O refugiado conta que, antes de a guerra se abater de novo sobre o Líbano, tentava “viver uma vida boa” como segurança numa empresa, emprestando o seu ativismo à comunidade africana residente no país, apesar de se queixar da corrupção e das redes de exploração de migrantes e ainda de “um longo caminho a percorrer” em matéria de direitos humanos e combate ao racismo.

“No entanto, apesar de tudo, gostamos deste país, gostamos de passar o nosso tempo aqui e ninguém, de nenhuma nacionalidade, devia viver um período tão triste como este. Não devia acontecer em lado nenhum do mundo, porque só a nossa casa é um lugar seguro e pacífico”, declara o homem sudanês, que pretende abandonar Beirute “para qualquer lado, o mais depressa possível”, sentindo que, neste momento, está por sua conta.

Nas últimas vários países europeu, incluindo Portugal, enviaram aviões ou embarcações para Beirute para repatriar os seus cidadãos que pretendiam partir, mas também o Brasil, os Estados Unidos, a Austrália, a Coreia do Sul ou a Rússia, após quase todas as companhias aéreas internacionais terem interrompido por tempo indeterminado as suas ligações com a capital libanesa.

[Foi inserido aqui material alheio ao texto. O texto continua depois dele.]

(* ===== verification/FsckAttrList.v ===== *)
(** The list of attributes that ntfsck builds anew from the records of an inode
    (src/ntfsck.c): collecting the attributes, sorting them and writing the
    entries. *)

From S2P Require Import Prelude Bytes Unistr AttrDef AttrRec AttrList.

(** [struct ntfsck_attrlist_item] *)
Record attrlist_item := mk_item { record_ni : ino_ref; it_attr : Z }.

(** The largest list. *)
Definition MAX_ATTRLIST : Z := 0x40000.

Section rebuild.
Context {HP : Heap} (memcmp : list Z -> list Z -> Z) (upcase : list Z) (upcase_len : Z).

(** ** Collecting *)

(** The size of an item. *)
Definition item_size : Z := 16.

(** The array grows from 16 items on, by doubling; false for a failed
    allocation. *)
Definition grow (count capacity : Z) : Z * bool :=
  if count =? capacity then
    let new_capacity := if capacity =? 0 then 16 else capacity * 2 in
    (new_capacity, heap_grants (new_capacity * item_size))
  else (capacity, true).

(** [while (!(ret = ntfs_attrs_walk(ctx)))] over one record; None: an error. *)
Fixpoint walk_record (fuel : nat) (ni : ino_ref) (m : list Z) (c : search_ctx) (collected : list attrlist_item) (capacity : Z)
    : res (option (list attrlist_item * Z)) :=
  match fuel with
  | O => Undef
  | S fuel =>
      '(c, e) ← ntfs_attr_find memcmp upcase upcase_len m AT_UNUSED AnyName 0 CASE_SENSITIVE None 0 c;
      match e with
      | Some ENOENT => Ok (Some (collected, capacity))
      | Some _ => Ok None
      | None =>
          t ← a_type m (ctx_attr c);
          if t =? AT_ATTRIBUTE_LIST then walk_record fuel ni m c collected capacity else
          let '(capacity, granted) := grow (zlen collected) capacity in
          if granted then walk_record fuel ni m c (collected ++ [mk_item ni (ctx_attr c)]) capacity else Ok None
      end
  end.

(** The base record, then the extents. *)
Fixpoint walk_records (b : base_inode) (nis : list ino_ref) (collected : list attrlist_item) (capacity : Z)
    : res (option (list attrlist_item)) :=
  match nis with
  | [] => Ok (Some collected)
  | ni :: nis =>
      n ← ino_of b ni;
      c ← ntfs_attr_init_search_ctx (mrec n);
      r ← walk_record (S (length (mrec n))) ni (mrec n) c collected capacity;
      match r with
      | Some (collected, capacity) => walk_records b nis collected capacity
      | None => Ok None
      end
  end.

Definition all_records (b : base_inode) : list ino_ref := InBase :: map InExtent (seq 0 (length (extent_nis b))).

Definition ntfsck_collect_attrlist_items (b : base_inode) : res (option (list attrlist_item)) :=
  walk_records b (all_records b) [] 0.

(** ** Sorting *)

(** The vcn of the first cluster, zero for a resident attribute. *)
Definition item_lowest_vcn (m : list Z) (a : Z) : res Z :=
  nr ← a_non_resident m a;
  if negb (nr =? 0) then a_lowest_vcn m a else Ok 0.

(** Smaller, equal, larger. *)
Definition cmp_num (a b : Z) : Z := if a <? b then -1 else if b <? a then 1 else 0.

(** The difference of the types is an [int]. *)
Definition compare_types (t1 t2 : Z) : Z := s32 (s32 t1 - s32 t2).

Definition compare_names (m1 : list Z) (a1 : Z) (m2 : list Z) (a2 : Z) : res Z :=
  n1 ← a_name_length m1 a1;
  n2 ← a_name_length m2 a2;
  if (n1 =? 0) && negb (n2 =? 0) then Ok (-1) else
  if negb (n1 =? 0) && (n2 =? 0) then Ok 1 else
  if negb (n1 =? 0) && negb (n2 =? 0) then
    s1 ← a_name m1 a1;
    s2 ← a_name m2 a2;
    ntfs_names_full_collate s1 n1 s2 n2 CASE_SENSITIVE upcase upcase_len
  else Ok 0.

Definition ntfsck_compare_attrlist_items (b : base_inode) (left right : attrlist_item) : res Z :=
  n1 ← ino_of b (record_ni left);
  n2 ← ino_of b (record_ni right);
  let m1 := mrec n1 in
  let m2 := mrec n2 in
  t1 ← a_type m1 (it_attr left);
  t2 ← a_type m2 (it_attr right);
  let rc := compare_types t1 t2 in
  if negb (rc =? 0) then Ok rc else
  rc ← compare_names m1 (it_attr left) m2 (it_attr right);
  if negb (rc =? 0) then Ok rc else
  v1 ← item_lowest_vcn m1 (it_attr left);
  v2 ← item_lowest_vcn m2 (it_attr right);
  if negb (cmp_num v1 v2 =? 0) then Ok (cmp_num v1 v2) else
  i1 ← (if v1 =? 0 then a_instance m1 (it_attr left) else Ok 0);
  i2 ← (if v2 =? 0 then a_instance m2 (it_attr right) else Ok 0);
  if negb (cmp_num i1 i2 =? 0) then Ok (cmp_num i1 i2) else
  Ok (cmp_num (mft_no n1) (mft_no n2)).

Section sort.
Context (compare : attrlist_item -> attrlist_item -> res Z).

(** [while (sort_index > 0 && compare(&items[sort_index - 1], &item) > 0)] *)
Fixpoint shift_items (sort_index : nat) (items : list attrlist_item) (item : attrlist_item) : res (list attrlist_item * Z) :=
  match sort_index with
  | O => Ok (items, 0)
  | S k =>
      prev ← aget items (Z.of_nat k);
      rc ← compare prev item;
      if 0 <? rc then items ← aset items (Z.of_nat sort_index) prev; shift_items k items item
      else Ok (items, Z.of_nat sort_index)
  end.

(** [for (index = 1; index < count; index++)] *)
Fixpoint sort_loop (n : nat) (index : Z) (items : list attrlist_item) : res (list attrlist_item) :=
  match n with
  | O => Ok items
  | S n =>
      item ← aget items index;
      '(items, k) ← shift_items (Z.to_nat index) items item;
      items ← aset items k item;
      sort_loop n (index + 1) items
  end.

Definition sort_items (items : list attrlist_item) : res (list attrlist_item) := sort_loop (pred (length items)) 1 items.

End sort.

Definition ntfsck_sort_attrlist_items (b : base_inode) (items : list attrlist_item) : res (list attrlist_item) :=
  sort_items (ntfsck_compare_attrlist_items b) items.

(** ** Writing the list *)

(** The length of the list; None when it is too long. *)
Fixpoint list_length (b : base_inode) (items : list attrlist_item) (new_al_len : Z) : res (option Z) :=
  match items with
  | [] => Ok (Some new_al_len)
  | it :: items =>
      n ← ino_of b (record_ni it);
      nl ← a_name_length (mrec n) (it_attr it);
      let entry_len := al_entry_len nl in
      if u32 (MAX_ATTRLIST - entry_len) <? new_al_len then Ok None else list_length b items (u32 (new_al_len + entry_len))
  end.

(** The entry of an item, written at [offset] of the cleared list. *)
Definition write_entry (b : base_inode) (new_al : list Z) (offset : Z) (it : attrlist_item) : res (list Z * Z) :=
  n ← ino_of b (record_ni it);
  let m := mrec n in
  let a := it_attr it in
  nl ← a_name_length m a;
  let entry_len := al_entry_len nl in
  t ← a_type m a;
  nr ← a_non_resident m a;
  v ← item_lowest_vcn m a;
  seq ← m_sequence_number m;
  i ← a_instance m a;
  let inst := if negb (nr =? 0) && negb (v =? 0) then 0 else i in
  name ← name_bytes m a;
  new_al ← put_entry new_al offset t entry_len nl v (MK_MREF (mft_no n) seq) inst name;
  Ok (new_al, offset + entry_len).

Fixpoint write_entries (b : base_inode) (items : list attrlist_item) (new_al : list Z) (offset : Z) : res (list Z) :=
  match items with
  | [] => Ok new_al
  | it :: items =>
      '(new_al, offset) ← write_entry b new_al offset it;
      write_entries b items new_al offset
  end.

(** ** Storing the list *)

(** The list in memory is replaced. *)
Definition install_list (b : base_inode) (new_al : list Z) : base_inode := mk_base (base_ni b) (extent_nis b) true (Some new_al).

(** [store_list]: the attribute is opened, truncated to the length of the list,
    and the list written to it, which may change every record of the inode; the
    inode afterwards, and whether all of this succeeds.  The status is 0 or -1. *)
Definition ntfsck_rebuild_attr_list (store_list : base_inode -> list Z -> res (base_inode * bool)) (b : base_inode) : res (base_inode * Z) :=
  if negb (has_list b) || bool_decide (attr_list b = None) then Ok (b, -1) else
  items ← ntfsck_collect_attrlist_items b;
  match items with
  | None | Some [] => Ok (b, -1)
  | Some items =>
      items ← ntfsck_sort_attrlist_items b items;
      l ← list_length b items 0;
      match l with
      | None => Ok (b, -1)
      | Some new_al_len =>
          if negb (heap_grants new_al_len) then Ok (b, -1) else
          new_al ← write_entries b items (replicate (Z.to_nat new_al_len) 0) 0;
          '(b, stored) ← store_list b new_al;
          Ok (if stored : bool then (install_list b new_al, 0) else (b, -1))
      end
  end.

(** The calls that store the list, when its attribute is resident and unnamed:
    [ntfs_attr_open] finds it in the base record and wipes its flags,
    [ntfs_attr_truncate] resizes its value when the record has room
    ([ntfs_resident_attr_resize_i]), [ntfs_attr_pwrite] copies the list to it
    and writes the record ([write_record], whether this succeeds).
    [store_other]: what the calls do from there on in every other case. *)
Section store.
Context (attrdef : option (list Z)) (attrdef_len mft_record_size : Z) (write_record : list Z -> bool).
Context (store_other : base_inode -> list Z -> res (base_inode * bool)).

(** [ntfs_attr_truncate] *)
Definition truncate_list (m : list Z) (a newsize : Z) : res (list Z * resize_result) :=
  vl ← a_value_length m a;
  if vl =? newsize then Ok (m, Resized) else
  match ntfs_attr_size_bounds_check attrdef attrdef_len AT_ATTRIBUTE_LIST newsize with
  | Undef => Undef
  | Err e => Ok (m, ResizeErr (if decide (e = ENOENT) then EIO else e))
  | Ok _ => if newsize <? mft_record_size then ntfs_resident_attr_value_resize m a newsize else Ok (m, ResizeErr ENOSPC)
  end.

(** [ntfs_attr_pwrite] *)
Definition write_list (b : base_inode) (m : list Z) (a : Z) (new_al : list Z) : res (base_inode * bool) :=
  vo ← a_value_offset m a;
  vl ← a_value_length m a;
  if mft_record_size <? a + vo + vl then Ok (set_mrec b InBase m, false) else
  m ← awrite m (a + vo) new_al;
  Ok (set_mrec b InBase m, write_record m).

Definition store_resident_list (b : base_inode) (new_al : list Z) : res (base_inode * bool) :=
  let m := mrec (base_ni b) in
  c ← ntfs_attr_init_search_ctx m;
  '(c, e) ← ntfs_attr_find memcmp upcase upcase_len m AT_ATTRIBUTE_LIST AnyName 0 CASE_SENSITIVE None 0 c;
  match e with
  | Some _ => Ok (b, false)
  | None =>
      let a := ctx_attr c in
      nr ← a_non_resident m a;
      nl ← a_name_length m a;
      if negb (nr =? 0) || negb (nl =? 0) then store_other b new_al else
      m ← put_le 2 m (a + 12) 0;
      '(m, r) ← truncate_list m a (zlen new_al);
      match r with
      | Resized => write_list b m a new_al
      | _ => store_other (set_mrec b InBase m) new_al
      end
  end.

End store.

End rebuild.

A maioria dos estrangeiros asiáticos e africanos provenientes de países com recursos modestos não têm a mesma sorte e “também não têm dinheiro nem documentos legais” e, na verdade, “muitos até já queriam partir antes da guerra”, adverte Michael Petro, um jesuíta que dirige o centro de migrantes do JRS na Igreja de São José.

Num país que “não é bom para migrantes”, o jesuíta norte-americano de 29 anos relata a existência de redes de tráfico humano a operar impunemente no país, que se aproveitam dos mais vulneráveis para exploração sexual e trabalho escravo, e casos de pessoas que se sentiam abusadas mas que iam ficando no Líbano desde que tivessem emprego e dinheiro, e até de libaneses que se colocavam em risco por ajudarem esta população frágil.

Todo este quadro sofreu uma alteração radical com a deslocação da força de trabalho, o comércio encerrado, campos agrícolas abandonados e turismo paralisado desde o começo da guerra, após sucessivas crises de um paus que, em cinco anos, experimentou um colapso financeiro, uma desvalorização vertiginosa da sua moeda, as grandes explosões no Porto de Beirute e ainda a pandemia de covid-19.

O centro de abrigo de migrantes da Igreja de São José, o primeiro do género em Beirute, divide-se em dois pisos, um para as mulheres e cerca de 20 crianças e o outro para os homens, e, apesar da quase inexistência de católicos, há uma sala de culto budista e também para muçulmanos e hindus e ainda um campeonato de críquete, num “ambiente de concórdia entre todos”, segundo Michael Petro, mas a guerra veio adicionar necessidades que precisam de apoio ou “o projeto deixará de ser sustentável”.